Whole Foods CEO Sows Wild Oats Matthew Blake
The August 16 federal district court ruling that allowed Whole Foods Market to acquire Wild Oats Market--which withstood appeal the following week--should come as no surprise. The Bush-era Federal Trade Commission has successfully stopped exactly one merger. The deal is still not technically done, as an FTC administrative law judge, separate from FTC antitrust lawyers, could still conceivably rule against the merger (at which point Whole Foods would then be the party issuing an appeal). But the core legal question of whether Whole Foods would monopolize the choices of fancy organic grocery-store shoppers was not what drew attention beyond Wall Street. What really grabbed the headlines was the bizarre, pseudonymous philosophizing of Whole Foods CEO John Mackey--and his rather conventional commitment to the bottom line, which belies the groovy, feel-good vibes pumped out from the company's PR machine.

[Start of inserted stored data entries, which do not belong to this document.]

(* ===== verification/Extend.v ===== *)
(** * Extend: readers while the journal grows

    A reader's position stays meaningful when the writer goes on: the frames
    it has still to read are those it had, and the new ones.  Conversely a
    reader's operations leave a writer's state what it was. *)

From S2P Require Import Prelude Memory Frame Base Mmap Page Warmer Writer WriterState.
From S2P Require Import WriterSpec Journal Reader JournalSpec ReaderSpec.

(** ** Growth of the abstract journal *)

Record extends (j j' : ajournal) (new : list frame) : Prop := {
  ex_first : aj_first j' = aj_first j;
  ex_frames : aj_frames j' = aj_frames j ++ new;
  ex_pos p k fs : aj_pages j !! p = Some fs → (k ≤ length fs)%nat → pos_ok j p k →
    ∃ ext, aj_pages j' !! p = Some (fs ++ ext) ∧ pos_ok j' p k ∧ rest j' p k = rest j p k ++ new
}.

Lemma extends_refl j : extends j j [].
Proof.
  split; [done|by rewrite app_nil_r|]. intros p k fs Hp Hk Hpos. exists []. by rewrite !app_nil_r.
Qed.

Lemma extends_trans j1 j2 j3 n1 n2 : extends j1 j2 n1 → extends j2 j3 n2 → extends j1 j3 (n1 ++ n2).
Proof.
  intros [F1 A1 P1] [F2 A2 P2]. split; [congruence|by rewrite A2, A1, app_assoc|].
  intros p k fs Hp Hk Hpos. destruct (P1 p k fs Hp Hk Hpos) as (e1&Hp1&Hpos1&Hr1).
  destruct (P2 p k (fs ++ e1) Hp1) as (e2&Hp2&Hpos2&Hr2); [rewrite length_app; lia|done|].
  exists (e1 ++ e2). rewrite app_assoc. split_and!; [done..|]. by rewrite Hr2, Hr1, app_assoc.
Qed.

(** Frames behind the current page's, then whole pages. *)
Lemma rest_grow j j' closed cur ext more p k fs :
  aj_pages j = closed ++ [cur] → aj_pages j' = closed ++ (cur ++ ext) :: more →
  aj_pages j !! p = Some fs → (k ≤ length fs)%nat →
  ∃ e, aj_pages j' !! p = Some (fs ++ e) ∧ rest j' p k = rest j p k ++ ext ++ concat more.
Proof.
  intros Hj Hj' Hp Hk. unfold rest. rewrite Hj, Hj' in *. rewrite Hp.
  apply lookup_app_Some in Hp as [Hp|[Hlen Hp]].
  - pose proof (lookup_lt_Some _ _ _ Hp). exists []. rewrite app_nil_r, lookup_app_l by done.
    split; [done|]. rewrite Hp. simpl.
    rewrite !drop_app_le, !concat_app by lia. simpl. by rewrite app_nil_r, !app_assoc.
  - apply list_lookup_singleton_Some in Hp as [Hp ->].
    assert (p = length closed) as -> by lia. exists ext. rewrite list_lookup_middle by done.
    split; [done|]. simpl. rewrite drop_app_le by done.
    rewrite (drop_ge (closed ++ [fs])) by (rewrite length_app; simpl; lia). simpl.
    rewrite cons_middle, app_assoc, drop_app_length' by (rewrite length_app; simpl; lia).
    by rewrite app_nil_r, app_assoc.
Qed.

Lemma extends_append ts ty flags payload j :
  extends j (a_append ts ty flags payload j) [Frame ty flags (aj_seq j) ts 0 payload].
Proof.
  set (f := Frame _ _ _ _ _ _). split; [done|by unfold aj_frames; simpl; rewrite app_assoc|].
  intros p k fs Hp Hk Hpos.
  destruct (rest_grow j (a_append ts ty flags payload j) (aj_closed j) (aj_cur j) [f] [] p k fs)
    as (e&He&Hr); [done..|]. by exists e.
Qed.

Lemma extends_rotate now j : extends j (a_rotate now j) [PageEnd_frame now (aj_seq j)].
Proof.
  set (f := PageEnd_frame _ _). split; [done| |].
  { unfold aj_frames. simpl. rewrite concat_app. simpl. by rewrite !app_nil_r, app_assoc. }
  intros p k fs Hp Hk Hpos.
  destruct (rest_grow j (a_rotate now j) (aj_closed j) (aj_cur j) [f] [[]] p k fs)
    as (e&He&Hr); [done| |done..|].
  { unfold aj_pages. simpl. by rewrite <-app_assoc. }
  exists e. split_and!; [done| |by rewrite Hr]. intros fs' Hfs'. simpl in Hfs'.
  apply lookup_app_Some in Hfs' as [Hfs'|[Hlen Hfs']]; [by apply Hpos|].
  apply list_lookup_singleton_Some in Hfs' as [Hp0 <-]. rewrite length_app. simpl.
  unfold aj_pages in Hp. rewrite lookup_app_r in Hp by done.
  apply list_lookup_singleton_Some in Hp as [_ <-]. lia.
Qed.

Lemma extends_room size stride now j :
  ∃ new, extends j (a_room size stride now j) new ∧ Forall (λ f, is_PageEnd f = true) new.
Proof.
  unfold a_room. case_match; [exists []; split; [apply extends_refl|by constructor]|].
  exists [PageEnd_frame now (aj_seq j)]. split; [apply extends_rotate|by repeat constructor].
Qed.

Section carry.
Context `{Env} `{!EnvLaws} `{ILocator} `{!LocatorLaws}.

(** ** A reader across the writer's steps *)

(** The reader's mappings are where they were. *)
Definition maps_kept (w w' : world) (ps : list Page) : Prop :=
  ∀ p m, p ∈ ps → w_maps w !! base_of p = Some m → w_maps w' !! base_of p = Some m.

Lemma maps_kept_live w w' ps : maps_kept w w' ps → pages_live w ps → pages_live w' ps.
Proof.
  intros Hk [Hnd Hall]. split; [done|]. apply Forall_forall. intros p Hp.
  eapply (proj1 (Forall_forall _ _)) in Hall as (?&?&[m Hm]); [|done].
  split_and!; [done..|]. exists m. by apply Hk.
Qed.

Lemma frame_off_app fs ext k : (k ≤ length fs)%nat → frame_off (fs ++ ext) k = frame_off fs k.
Proof. intros. unfold frame_off. by rewrite take_app_le. Qed.

Lemma cursor_extends w w' jn c j j' p k new :
  cursor w jn c j p k → pos_ok j p k → extends j j' new → readable w' c j' →
  maps_kept w w' (jall jn) → cursor w' jn c j' p k.
Proof.
  intros [Hloc Hdst Hro Hjs Hwd Hlive (pg&wr&fs&Hpg&Hid&Hp&Hk&(Hm&_&Hsz)&Hf)] Hpos Hex Hrb Hkept.
  split; try done; [|by eapply maps_kept_live|].
  { intros a Ha. refine (Hkept (MkPage _ _ _ _ _ a _) _ _ (Hwd a Ha)). unfold jall, jwarmed. rewrite Ha.
    apply elem_of_app. right. by left. }
  destruct (ex_pos _ _ _ Hex p k fs Hp Hk Hpos) as (ext&Hp'&_&_).
  destruct (readable_page _ _ _ _ _ Hrb Hp') as (_&Hlong&_&_).
  pose proof (ex_first _ _ _ Hex) as Hfirst.
  exists pg, wr, (fs ++ ext). rewrite Hfirst in *. split_and!; try done.
  - rewrite length_app. lia.
  - split; [|done]. apply Hkept; [|done]. unfold jall, jheld. rewrite Hpg. by left.
  - by rewrite frame_off_app.
Qed.

Lemma reads_extends w w' rd c j j' p k jn new :
  reads w rd c j p k jn → extends j j' new → readable w' c j' → maps_kept w w' (jall jn) →
  reads w' rd c j' p k jn ∧ rest j' p k = rest j p k ++ new.
Proof.
  intros [Hjs Hs Hcu Hpos] Hex Hrb Hkept.
  destruct (cu_page _ _ _ _ _ _ Hcu) as (pg&wr&fs&_&_&Hp&Hk&_).
  destruct (ex_pos _ _ _ Hex p k fs Hp Hk Hpos) as (ext&_&Hpos'&Hrest).
  split; [|done]. split; try done. by eapply cursor_extends.
Qed.

(** ** A writer across a reader's steps *)

Lemma quiet_agree w w' own pa off n : quiet w w' own → agree w w' pa off n.
Proof. intros Hq i _. apply Hq. Qed.

Lemma quiet_fle w w' own pa off n : quiet w w' own → fle w' pa off n = fle w pa off n.
Proof. intros Hq. eapply fle_agree, quiet_agree, Hq. Qed.

Lemma around_quiet w w' own c j :
  64 ≤ page_size_ c → quiet w w' own → pages_around w c j → pages_around w' c j.
Proof.
  intros Hsz Hq [Hr Hc Hl Ha Hs Hn Hlow]. split; try done.
  - intros k fs Hk. eapply page_state_agree; [done|by eapply quiet_agree|by apply Hc].
  - intros k Hk. etrans; [by apply Hl|apply (qt_size _ _ _ Hq)].
  - intros id Hid. eapply page_ahead_same; [done|apply (qt_bytes _ _ _ Hq)| |apply (qt_size _ _ _ Hq)|by apply Ha].
    by rewrite (qt_file _ _ _ Hq).
  - intros n Hf%(qt_file _ _ _ Hq). by apply Hn.
  - intros id Hid. rewrite eq_None_not_Some, (qt_file _ _ _ Hq), <-eq_None_not_Some. by apply Hlow.
Qed.

Lemma quiet_kept w w' own ps :
  quiet w w' own → (∀ p, p ∈ ps → base_of p ∉ base_of <$> own) → maps_kept w w' ps.
Proof. intros Hq Hne p m Hp Hm. apply (qt_maps _ _ _ Hq); auto. Qed.

Lemma members_quiet w w' own r j :
  quiet w w' own → maps_kept w w' (held r ++ warmed r) → members w r j → members w' r j.
Proof.
  intros Hq Hk Hmb. pose proof (members_size _ _ _ Hmb).
  destruct Hmb as [? ? ? Hwm ? Hlive (page&Hpage&(Hm&Hs&?)&?)]. split; try done.
  - intros m Hm'. eapply warm_ok_carry; [lia|reflexivity| |apply (qt_size _ _ _ Hq)| |by apply Hwm];
      [by intros; eapply header_ok_agree; [eapply quiet_agree|]|].
    intros q mp Hin. apply Hk. apply elem_of_app. right. unfold warmed. by rewrite Hm'.
  - by eapply maps_kept_live.
  - exists page. split_and!; try done. split_and!; [|etrans; [done|apply (qt_size _ _ _ Hq)]|done].
    apply Hk; [|done]. apply elem_of_app. left. unfold held. rewrite Hpage. by left.
Qed.

Lemma rep_quiet w w' own r j :
  quiet w w' own → maps_kept w w' (held r ++ warmed r) → rep w r j → rep w' r j.
Proof.
  intros Hq Hk [Hmb [Har Hcur Hb] Hseq]. pose proof (members_size _ _ _ Hmb).
  split; [by eapply members_quiet| |done]. split; [|  |done].
  - eapply around_quiet; [lia|done..].
  - eapply page_state_agree; [lia|by eapply quiet_agree|done].
Qed.

Lemma rep_open_quiet w w' own r j ts ty flags n :
  quiet w w' own → maps_kept w w' (held r ++ warmed r) → rep_open w r j ts ty flags n →
  rep_open w' r j ts ty flags n.
Proof.
  intros Hq Hk [Hmb [Har Hh Hl ? ? ? ? ? ? ? Htl ? ?] Hseq]. pose proof (members_size _ _ _ Hmb).
  split; [by eapply members_quiet| |done]. split; rewrite ?(quiet_fle _ _ _ _ _ _ Hq); try done.
  - eapply around_quiet; [lia|done..].
  - eapply header_ok_agree; [by eapply quiet_agree|done].
  - eapply laid_agree; [by eapply quiet_agree|done].
  - intros i Hi. rewrite (qt_bytes _ _ _ Hq). by apply Htl.
Qed.

Lemma slot_payload_quiet w w' own r j n : quiet w w' own → slot_payload w' r j n = slot_payload w r j n.
Proof. intros Hq. unfold slot_payload. eapply fbytes_agree, quiet_agree, Hq. Qed.
End carry.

Wide public interest in the planned merger was piqued in July when antitrust investigators discovered that for seven years Mackey had been posting comments on the Yahoo Finance Bulletin Board chat room under the name "Rahodeb" (an anagram of Deborah, his wife) that promoted himself and Whole Foods and frequently ridiculed Wild Oats. The Securities and Exchange Commission as well as the Whole Foods board has launched an investigation of the chat-room barbs. Mackey used the pseudonym to tell the world he had a cute haircut and that Whole Foods shoppers had outrageously cool tattoos and piercings. More pertinent to the proposed merger, "Rahodeb" had a habit of belittling Wild Oats whenever its stock rose. "Whole Foods says they will open 25 stores in OATS territories in the next 2 years," Mackey-as-Rahodeb wrote after a March 2006 Wild Oats stock jump. "The end game is now underway for OATS.... Whole Foods is systematically destroying their viability as a business--market by market, city by city."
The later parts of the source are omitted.